Metadata-Version: 2.2
Name: uniparser-beserman-lat
Version: 2.1.11
Summary: Rule-based morphological analysis for Beserman (Latin-based script)
Home-page: https://github.com/timarkh/uniparser-grammar-beserman
Author: Timofey Arkhangelskiy
Author-email: timarkh@gmail.com
Project-URL: Bug Tracker, https://github.com/timarkh/uniparser-grammar-beserman/issues
Classifier: Programming Language :: Python :: 3
Classifier: License :: OSI Approved :: MIT License
Classifier: Operating System :: OS Independent
Classifier: Intended Audience :: Science/Research
Classifier: Topic :: Text Processing :: Linguistic
Requires-Python: >=3.7
Description-Content-Type: text/markdown
License-File: LICENSE
Requires-Dist: uniparser-morph>=2.6.4
Requires-Dist: importlib-resources

# Beserman morphological analyzer
This is a rule-based morphological analyzer for Beserman (formerly a dialect of Udmurt ``udm``; Uralic > Permic).
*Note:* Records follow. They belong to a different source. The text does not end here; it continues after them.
(** What the console runs: [__appInit], [main] and, if it returns, [__appExit]. *)
Definition program (runs turns : nat) : M sysmod (option Z) :=
  appInit ;;;
  let* r := main runs turns in
  (match r with Some _ => appExit | None => ret tt end) ;;;
  ret r.
Lemma program_run runs turns y :
  booted y -> post (program runs turns) (fun r y' => exists b f p c, at_res (H := program_notes b (y_hosts y)) f p c (y_out y') /\
    (forall rc, r = Some rc -> rc = 0 /\ f = (fun s => bool_decide (s = SvPscm) && b SvPscm) /\ p = Absent /\ c = no_client)) y.
Proof.
  intros Hb. apply post_bind. eapply post_mono; [by apply app_init_run; [apply booted_ok|]|]. intros [] y1 [b Hy1]. cbv beta in Hy1.
  apply post_bind. eapply post_mono; [by apply main_run|]. intros [rc|] y2; cbn beta iota; intros Hr; apply post_bind.
  - destruct Hr as (-> & _ & Hy2). eapply post_mono; [by apply app_exit_run|]. intros [] y3 Hr. apply post_ret.
    eexists b, _, _, _. split; [exact Hr|]. by intros ? [= <-].
  - destruct Hr as [c [Hr _ _ _]]. apply post_ret, post_ret. eexists b, _, _, _. split; [exact Hr|done].
Qed.
End program.

(** ** Results *)

Section results.
Context `{NxSys} `{GateSys} `{Inet} `{Env}.

(** With the gate alone, [ldn_runtime_still_allowed] is the specification of the gate. *)
Definition tick (y : sysmod) : sysmod := set_trace (S (y_ticks y)) (y_out y) y.
Lemma enabled_run y : (forall n, nx_there n = false) -> ldn_activity_gate_enabled y = Ok true (tick y).
Proof. intros Hth. unfold ldn_activity_gate_enabled, ldn_activity_gate_disabled_by_file, ask, bind. cbn. by rewrite Hth. Qed.
Lemma on_gate_run {A} (m : M gate A) a g y : m (y_gate y) = Ok a g -> on_gate m y = Ok a (set_gate g y).
Proof. unfold on_gate. by intros ->. Qed.
Lemma status_run st y : exists y', write_status st y = Ok tt y' /\ y_gate y' = y_gate y /\ y_pgl_ready y' = y_pgl_ready y.
Proof. unfold write_status, say, bind, gets, modify, ret, id. destruct (_ =? 0); by eexists. Qed.
Lemma allowed_run y h :
  clock_ok -> implements h (y_gate y) -> service_ok (y_gate y) -> y_pgl_ready y = false -> (forall n, nx_there n = false) ->
  let h' := extended h (observed (y_gate y)) in
  exists g1 y', ldn_gate_poll (y_gate y) = Ok tt g1 /\
    ldn_runtime_still_allowed y = Ok (keep_running h' (gate_tick (ga_ticks g1))) y' /\
    implements h' (y_gate y') /\ service_ok (y_gate y') /\ y_pgl_ready y' = false.
Proof.
  intros Hc Hi Hs Hp Hth h'.
  destruct (poll_run h (y_gate y) Hc Hi Hs) as (g1 & E1 & Hs1 & Hi1). destruct (is_active_run _ _ Hc Hi1) as (k & Hk & E2).
  exists g1. unfold ldn_runtime_still_allowed. rewrite (bind_ok _ _ _ _ _ (enabled_run y Hth)).
  assert (En : no_application (tick y) = Ok false (tick y)) by (unfold no_application, bind, gets, id; by destruct y; cbn in *; subst).
  rewrite (bind_ok _ _ _ _ _ En), (bind_ok _ _ _ _ _ (enabled_run _ Hth)). cbn [negb].
  rewrite (bind_ok _ _ _ _ _ (on_gate_run ldn_gate_poll tt g1 (tick (tick y)) E1)). fold h' in Hi1, E2.
  set (y1 := set_gate _ _). rewrite (bind_ok _ _ _ _ _ (on_gate_run ldn_gate_is_active _ _ y1 E2)).
  pose proof (implements_ticks _ _ _ Hc Hk Hi1) as Hi2. destruct (keep_running h' _).
  - eexists. split; [done|]. split; [reflexivity|]. by split_and!.
  - unfold bind at 1, on_gate at 1, ldn_gate_get_state, gets. cbn beta iota.
    match goal with |- context [write_status_waiting_ldn ?st] => destruct (status_run (StWaitingLdn st) (set_gate (y_gate (set_gate (set_ga_ticks k g1) y1)) (set_gate (set_ga_ticks k g1) y1))) as (y2 & E3 & G2 & R2) end.
    unfold write_status_waiting_ldn. rewrite (bind_ok _ _ _ _ _ E3). exists y2. split; [done|]. split; [done|]. rewrite G2, R2. by split_and!.
Qed.

(** C20: whatever the system answers, [run_service] uses its services, threads and objects in
    order: nothing is opened twice or closed unopened, no thread is created without the
    object it uses, started, awaited or closed twice, and the object is freed only when the
    sockets are closed, every thread was awaited and closed, and no session of the bridge can
    be left.  It returns 1, with nothing of the client left and the services open that its
    variables say are open, or it is still waiting for something. *)
Theorem run_service_releases (b : service -> bool) (turns : nat) (y : sysmod) :
  files_ok -> ok (H1 := program_notes b (y_hosts y)) no_client y ->
  exists r y', run_service turns y = Ok r y' /\
    match r with
    | Some rc => rc = 1 /\ ok (H1 := program_notes b (y_hosts y)) no_client y'
    | None => exists c, ok (H1 := program_notes b (y_hosts y)) c y'
    end.
Proof. intros Hf Hy. apply post_inv. by apply (run_service_run Hf b (y_hosts y)). Qed.

(** C21: the whole program, from the start of the console: every trace of it is in order, with
    every service, thread and object counted.  When [main] returns, the result is 0 and
    [__appExit] leaves no thread and no service open but one: the power-state service, which
    [__appInit] opens and nothing closes, is left open whenever it could be opened.  Closing
    the file system or the settings service when it is not open, which [__appExit] may do,
    counts as doing nothing. *)
Theorem sysmodule_in_order (runs turns : nat) (y : sysmod) :
  files_ok -> booted y ->
  exists r y' s, program runs turns y = Ok r y' /\ res_run res0 (y_out y') = Some s /\
    (forall rc, r = Some rc -> rc = 0 /\ rs_client s = no_client /\ rs_pgl s = Absent /\
      forall v, rs_open s v = bool_decide (v = SvPscm /\ NeOpen SvPscm ∈ y_out y')).
Proof.
  intros Hf Hy. destruct (post_inv _ _ _ (program_run Hf runs turns y Hy)) as (r & y' & E & b & f & p & c & (Hn & s & Hs & Ec & Ep & Ho) & Hr).
  exists r, y', s. split; [done|]. split; [done|]. intros rc Hrc. destruct (Hr rc Hrc) as (-> & -> & -> & ->). do 3 (split; [done|]).
  intros v. destruct (decide (v = SvPscm)) as [->|Hv].
  - rewrite (res_run_open _ _ _ SvPscm Hs); [cbn; apply bool_decide_ext; naive_solver|].
    intros Hx. rewrite Forall_forall in Hn. by apply (Hn _ Hx).
  - rewrite Ho, !bool_decide_false by naive_solver. done.
Qed.

(** C23: what the client runs with, in every run of the program: the settings of a
    configuration file that was read, with the address made of the serial number if the file
    gives none, the console's own address on the network, and the SHA-1 of the password as the
    key if there is a user name.  The relay's address is what [resolve_server] made of its name
    with one of the answers of the system's name service and with the file of names: the file
    at the start, as the program's own lookups have changed it.  Files hold bytes. *)
Theorem service_settings (runs turns : nat) (y : sysmod) :
  files_ok -> booted y ->
  exists r y', program runs turns y = Ok r y' /\
    forall s, NeReady s ∈ y_out y' ->
      exists i j file, nx_config_file i = Some file /\ settings_from (y_hosts y) file (nx_serial j) s.
Proof.
  intros Hf Hy. destruct (post_inv _ _ _ (program_run Hf runs turns y Hy)) as (r & y' & E & b & f & p & c & (Hn & _) & _).
  exists r, y'. split; [done|]. intros s Hs. rewrite Forall_forall in Hn. by apply (Hn _ Hs).
Qed.

(** The pause between two runs, which is meant to double up to a minute, is three seconds
    every time. *)
Theorem restart_pause (runs turns : nat) (y : sysmod) :
  files_ok -> booted y ->
  exists r y', program runs turns y = Ok r y' /\ forall ns, NeRestart ns ∈ y_out y' -> ns = 3000000000.
Proof.
  intros Hf Hy. destruct (post_inv _ _ _ (program_run Hf runs turns y Hy)) as (r & y' & E & b & f & p & c & (Hn & _) & _).
  exists r, y'. split; [done|]. intros ns Hns. rewrite Forall_forall in Hn. by apply (Hn _ Hns).
Qed.

(** C22: a turn of the service loop with the client running, a gate that implements its
    specification on the history so far ([NxGate.gate_refines]), the thread that watches processes
    not in use, none of the files there that switch something, and a clock that does not run
    backwards.  The gate is polled once; then, the time being the clock's next reading, the
    client goes on for two seconds exactly if the specification of the gate wants it at that
    time on what was observed, within its time-out of 120 seconds and its grace of 10 after the
    game has left, and otherwise the loop is left.  The gate goes on implementing the
    specification. *)
Theorem service_turn (turns : nat) (relay : bytes) (y : sysmod) (h : history) :
  clock_ok -> implements h (y_gate y) -> service_ok (y_gate y) -> y_pgl_ready y = false ->
  (forall n, nx_there n = false) -> (forall n, nx_running n = true) ->
  let h' := extended h (observed (y_gate y)) in
  exists g1 y', ldn_gate_poll (y_gate y) = Ok tt g1 /\
    implements h' (y_gate y') /\ service_ok (y_gate y') /\ y_pgl_ready y' = false /\
    service_loop (S turns) relay y =
      (if keep_running h' (gate_tick (ga_ticks g1)) then (svcSleepThread 2000000000 ;;; service_loop turns relay) y'
       else Ok (Some tt) y').
Proof.
  intros Hc Hi Hs Hp Hth Hrun h'.
  cbn [service_loop]. unfold bind at 1, ask at 1. rewrite Hrun. cbn [negb].
  unfold bind at 1, on_gate at 1, ldn_gate_get_state at 1, gets at 1. cbn beta iota.
  unfold bind at 1, say at 1, modify at 1. cbn beta iota. unfold bind at 1, consume_reload, ask at 1. rewrite Hth.
  unfold bind at 1, foreground_gate_enabled, pm_monitors_enabled, bind at 1, ask at 1. rewrite Hth. cbn [negb]. unfold ret at 1. cbn beta iota.
  unfold bind at 1, ret at 1. cbn beta iota.
  match goal with |- context [bind ldn_runtime_still_allowed _ ?y1] => destruct (allowed_run y1 h) as (g1 & y2 & Eg & E & Hi2 & Hs2 & Hp2); [done..|] end.
  exists g1, y2. split; [exact Eg|]. split; [exact Hi2|]. split; [exact Hs2|]. split; [exact Hp2|]. rewrite (bind_ok _ _ _ _ _ E).
  change (extended h (observed _)) with h'. by destruct (keep_running h' _).
Qed.
End results.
It contains a formalized description of Beserman morphology as established by the Beserman documentation project, based mostly on the spoken data from the village of Shamardan (Yukamenskoye district, Udmurtia). It uses [uniparser-morph](https://github.com/timarkh/uniparser-morph) for parsing. It performs full morphological analysis of Beserman words (lemmatization, POS tagging, grammatical tagging, glossing).

This package uses a project-internal Latin-based spelling system. Cyrillic and UPA analyzers will hopefully follow later. Right now, see [translit-udmurt](https://github.com/timarkh/translit-udmurt) for transliteration options.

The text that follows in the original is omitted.